Voices in the Machine

Richard Lutz queries just who really benefits from ever newer levels of digital technology.

Consider this: You come home from work. You’re at the door and you have a briefcase in one hand and a bag of food in the other.

You voice-activate to turn off the alarm and open the door. You use your voice to turn on the radio and the lights, turn the oven to 180 (you’re hungry!) and tweek up the heating a tad because it’s a bit cold outside. 

It’s all, of course, engineered by the doo-dah on your phone. But consider this: That nifty trick of voice activation, brought to you by Google or Amazon or some other mega giant, is also collecting all the commands for every room, including the space you protect as extremely safe, private and secure.

You are being monitored, you are being filed away. Your commands are for sale. You are not using voice activation so much as voice activation is using you. Abusing you. It is the ultimate cost of ‘free’ technology.

Take an alarming article in the Financial Times last week that sets this scenario up better than I can. And it should. It’s written by Roger McNamee who was once close to Mark Zuckerberg (of Facebook fame) and now casts a sceptical eye on where communications technology is going.

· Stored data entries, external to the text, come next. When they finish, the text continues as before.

Lemma read_restoration_classes_spec w rs : forall acc live_classes,
  classes_read w acc -> read_restoration_classes w rs acc = Ok live_classes ->
  classes_read w live_classes /\ dom acc ⊆ dom live_classes
  /\ (forall r, r ∈ rs -> ra_interface_name r ∈ dom live_classes).
Proof.
  induction rs as [|r rs IH]; intros acc live_classes Hacc; cbn [read_restoration_classes].
  { intros [= <-]. split_and!; [done..|]. by intros r ?%not_elem_of_nil. }
  assert (forall acc' : gmap rstring (gset TcHandle), ra_interface_name r ∈ dom acc' -> dom acc ⊆ dom acc' ->
    classes_read w acc' -> read_restoration_classes w rs acc' = Ok live_classes ->
    classes_read w live_classes /\ dom acc ⊆ dom live_classes
    /\ (forall r', r' ∈ r :: rs -> ra_interface_name r' ∈ dom live_classes)) as Hstep.
  { intros acc' Hin Hsub Hacc' Hread. destruct (IH acc' live_classes Hacc' Hread) as (H1 & H2 & H3).
    split_and!; [exact H1|by etrans|]. intros r'. rewrite elem_of_cons. intros [->|?]; [by apply H2|by apply H3]. }
  destruct (acc !! ra_interface_name r) eqn:Hr; [apply (Hstep acc); [by apply elem_of_dom_2 in Hr|done..]|].
  destruct (read_live_class_snapshot_raw w (ra_interface_name r)) as [snapshot|] eqn:Hs; [|done]. apply Hstep.
  - rewrite dom_insert. by apply elem_of_union_l, elem_of_singleton.
  - rewrite dom_insert. apply union_subseteq_r.
  - intros i classes. rewrite lookup_insert_Some. intros [[<- <-]|[_ ?]]; [by eexists|by apply Hacc].
Qed.

Definition restore_command (r : StormGuardRestoreAdjustment) : argv :=
  stormguard_htb_command (ra_interface_name r) (ra_class_id r) (ra_planned_rate r) (ra_planned_ceil r).

(** Restoring distinct classes: each gets its planned rates, and no other class changes. *)
Lemma restore_rates present rs : forall l,
  NoDup (map (fun r => key_address (restore_key r)) rs) ->
  let l' := foldl effect l (omap (fun r => if present r : bool then Some (restore_command r) else None) rs) in
  (forall r, r ∈ rs -> present r = true ->
     rates l' (key_address (restore_key r)).1 (key_address (restore_key r)).2
     = Some (mbit (ra_planned_rate r), mbit (ra_planned_ceil r)))
  /\ (forall interface class, ((interface, class) ∉ map (fun r => key_address (restore_key r)) rs) ->
      rates l' interface class = rates l interface class).
Proof.
  induction rs as [|r rs IH]; intros l; cbn [map omap list_omap]; intros Hnd.
  { split; [by intros r ?%not_elem_of_nil|done]. }
  apply NoDup_cons in Hnd as [Hr Hnd].
  set (l0 := if present r then effect l (restore_command r) else l).
  assert (forall interface class, rates l0 interface class =
     if decide (present r = true /\ (interface, class) = key_address (restore_key r))
     then Some (mbit (ra_planned_rate r), mbit (ra_planned_ceil r)) else rates l interface class) as Hl0.
  { intros i c. unfold l0, restore_command, stormguard_htb_command. destruct (present r); [rewrite rates_replace|by rewrite decide_False by naive_solver].
    case_decide as Hd; [destruct Hd as [-> ->]; by rewrite decide_True|].
    rewrite decide_False; [done|]. intros [_ [= -> ->]]. by apply Hd. }
  replace (foldl _ _ _) with
    (foldl effect l0 (omap (fun r => if present r : bool then Some (restore_command r) else None) rs))
    by (unfold l0; by destruct (present r)).
  destruct (IH l0 Hnd) as [Hin Hout]. split.
  - intros r'. rewrite elem_of_cons. intros [->|Hr'] Hp; [|by apply Hin].
    rewrite Hout by (by destruct (key_address (restore_key r))).
    rewrite Hl0, decide_True; [done|]. split; [done|]. by destruct (key_address (restore_key r)).
  - intros i c. rewrite not_elem_of_cons. intros [Hne Hno]. rewrite Hout by done.
    rewrite Hl0, decide_False; [done|]. by intros [_ ?].
Qed.

Lemma restore_other l cmds rs interface class :
  cmds ⊆ map restore_command rs -> ((interface, class) ∉ map (fun r => key_address (restore_key r)) rs) ->
  rates (foldl effect l cmds) interface class = rates l interface class.
Proof.
  intros Hsub Hno. revert l. induction cmds as [|c cmds IH]; intros l; [done|]. cbn [foldl].
  rewrite IH by (intros x Hx; apply Hsub; by right).
  assert (c ∈ map restore_command rs) as Hc by (apply Hsub; left).
  apply list_elem_of_In, in_map_iff in Hc as (r & <- & Hr). unfold restore_command, stormguard_htb_command. rewrite rates_replace, decide_False; [done|].
  intros [-> ->]. apply Hno. apply list_elem_of_In, in_map_iff. by exists r.
Qed.

Lemma omap_restore_ok present rs :
  (forall r, r ∈ rs -> word_ok (ra_interface_name r)) ->
  Forall command_ok (omap (fun r => if present r : bool then Some (restore_command r) else None) rs).
Proof.
  intros H1. apply Forall_forall. intros c (r & Hr & Hc)%list_elem_of_omap.
  destruct (present r); [|done]. injection Hc as <-. by apply htb_command_ok, H1.
Qed.

Lemma run_restore_commands_live w commands r w' :
  Forall command_ok commands -> run_restore_commands w commands = (r, w') ->
  (r = Ok tt -> live w' = foldl effect (live w) commands)
  /\ exists sub, sub `sublist_of` commands /\ live w' = foldl effect (live w) sub.
Proof.
  intros Hok. unfold run_restore_commands. destruct commands as [|c commands]; cbn [is_nil].
  { intros [= <- <-]. split; [done|]. by exists []. }
  destruct (execute_in_memory w _ _) as [r1 w1] eqn:He.
  destruct (execute_in_memory_live (L := L) _ _ _ _ _ Hok He) as [Hall Hsub].
  destruct (exec_ok r1); intros [= <- <-]; (split; [|done]); [by intros _; apply Hall|done].
Qed.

Use of vocal commands, he says, is a blatant danger. “In order to work,” he writes, “the Internet of Things products listen to everything around them. If we buy enough of these devices, the IoT will be listening to every aspect of your lives”.

That means all our information will be for sale. Is for sale. And we will never really know why or for what.

Think how lies are whipped up about Hillary Clinton; how dark analytics were used to collect information during the Brexit campaigns; how most social media sites gather in personal data or, how it’s sold on to anyone with a credit card.

Voice activation is only one ingenious part of this worldwide trend of misuse. And no-one, except those who grab the cash, controls it, says McNamee. In other words, we’re being bamboozled by gizmos as the digital pirates steal from us, rampage through our privacy and pillage our lives.

Let’s skip to another author. Yuval Noah Harari has written a book called Sapiens, which not only peers into the past to see where our human family came from but also eerily guesses where we’re going. He warns about the unthinking, blinkered misuse  of science that will create, not a better world, but a more dangerous one.

“The (scientific) revolutions of the past two centuries have been so swift and radical that they have changed the most fundamental characteristics of the social order,” he writes.

And what of the future? Harari grimaces. His final chapter is actually called The End of Homo Sapiens. He warns that our very inventiveness, with no governing cap, may harm us.

We are breaking the laws of natural selection through genetic engineers; we have created digital viruses that outwit protective programmes; we are connecting the human brain to inanimate decision-making computer.

And, I guess, he would agree that we are selling our personal information to line the pockets of the internet tycoons who sell to unknown purchasers in surveillence, the black arts of political marketing and irresponsible, if not illegl, abuse of information.

Harari says: “The only thing we can try to do is to influence the direction scientists are taking.” And he adds enigmatically but potently, “…the real question facing us is not ‘What do you want to become?’ but actually ’What do we want to want?’. “

Now that may sound a bit rarified and high mindedly philosophical. But McNamee is more pragmatic. He calls for immediate regulation. He says IoT creators want to  “..gather data less to improve the customer experience on a device than to create new economic opportunities for themselves”.

No-one is in charge except those making a fast digital buck. He warns: “Google and Facebook behave as if they are not accountable to anyone.”

Of course, all this is of immediate importance. We all use data. We all use Google. We are all getting hooked on voice commands.

And the worldwide surge in internet usage is phenomenal. India, for example, will have 700 million online users by next year. That is more than ten times the whole population of the UK, according to author Manjit Kumar, who takes a close look at online development in the east.

He does see real benefits to unregulated advances. Voice recognition, for instance, means those who can’t read or write now have internet access. And for the rural poor, that has helped their lives.

But he ends his own article in the FT by quoting Steve Jobs at the 2007 launch of his iPhone: “Every once in a while, ” he told his audience, “a revolutionary product comes along that changes everything.”

A decade later, whether that is for the good or the bad is still up for grabs.

 

 

 

 

4 thoughts on “Voices in the Machine

  1. I noticed the first time I taught Chinese students in Edinburgh that they all had elastoplasts over the camera and microphone on their laptops, long before the well publicised video showing Zuckerberg himself did likewise.

  2. It’s not just big business we need to worry about re ‘big data’, but our own government ministries and organisations.